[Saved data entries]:

= = = =

(** ** The beacon *)

(** A configuration of the 2.4 GHz band: an SSID of up to 32 bytes, up to 12
    rates (not 7 together with the HT selector, see [seven_rates_malformed]), a
    country of the table or none, up to 31 stations. *)
Record beacon_config (C : ap_static) (rates : list ieee80211_rate) (rsn : list Z) (cc : Z * Z) : Prop := {
  bc_band : IS_AP_IN_5G_BAND C = false;
  bc_ssid : (length (cf_ssid (st_config C)) <= 32)%nat /\ Forall is_byte (cf_ssid (st_config C));
  bc_addr : length (st_own_addr C) = 6%nat;
  bc_rates : cf_rates (st_config C) = Some rates /\ (length rates <= 12)%nat /\
             ~ (ht_required C = true /\ length rates = 7%nat);
  bc_ht : length (cf_mcs_set (st_config C)) = 16%nat /\ Forall is_byte (cf_mcs_set (st_config C)) /\
          is_byte (cf_a_mpdu_params (st_config C));
  bc_chan : is_byte (st_nCurrentChannel C) /\ is_byte (cf_nChannel (st_config C));
  bc_dtim : is_byte (st_dtim_count C);
  bc_rsn : auth_wpa_ie (st_wpa C) = encode_ie (WLAN_EID_RSN, rsn) /\ length rsn = 20%nat /\ Forall is_byte rsn;
  bc_country : st_reg C = country_state (st_support_5g C) cc;
  bc_aid : (st_gMaxAID C <= 31)%nat
}.

Lemma lor_byte x y : is_byte x -> is_byte y -> is_byte (Z.lor x y).
Proof.
  unfold is_byte. intros Hx Hy. assert (0 <= Z.lor x y) by (apply Z.lor_nonneg; lia). split; [done|].
  change 256 with (2 ^ 8) in *. destruct (Z.eq_dec (Z.lor x y) 0) as [->|]; [lia|].
  assert (forall z, 0 <= z < 2 ^ 8 -> Z.log2 z < 8) as Hlog.
  { intros z Hz. destruct (Z.eq_dec z 0) as [->|]; [done|]. apply Z.log2_lt_pow2; lia. }
  apply Z.log2_lt_pow2; [lia|]. rewrite Z.log2_lor by lia. by apply Z.max_lub_lt; apply Hlog.
Qed.

Section Beacon.
Context (C : ap_static) (rates : list ieee80211_rate) (rsn : list Z) (cc : Z * Z).
Hypothesis B : beacon_config C rates rsn cc.
Local Notation cf := (st_config C).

= = = =

[Work instruction]:
Send back the lines of the records word for word, from the very first through the line containing "bc_dtim : is_byte (st_dtim_count C);".

[Result]:
(** ** The beacon *)

(** A configuration of the 2.4 GHz band: an SSID of up to 32 bytes, up to 12
    rates (not 7 together with the HT selector, see [seven_rates_malformed]), a
    country of the table or none, up to 31 stations. *)
Record beacon_config (C : ap_static) (rates : list ieee80211_rate) (rsn : list Z) (cc : Z * Z) : Prop := {
  bc_band : IS_AP_IN_5G_BAND C = false;
  bc_ssid : (length (cf_ssid (st_config C)) <= 32)%nat /\ Forall is_byte (cf_ssid (st_config C));
  bc_addr : length (st_own_addr C) = 6%nat;
  bc_rates : cf_rates (st_config C) = Some rates /\ (length rates <= 12)%nat /\
             ~ (ht_required C = true /\ length rates = 7%nat);
  bc_ht : length (cf_mcs_set (st_config C)) = 16%nat /\ Forall is_byte (cf_mcs_set (st_config C)) /\
          is_byte (cf_a_mpdu_params (st_config C));
  bc_chan : is_byte (st_nCurrentChannel C) /\ is_byte (cf_nChannel (st_config C));
  bc_dtim : is_byte (st_dtim_count C);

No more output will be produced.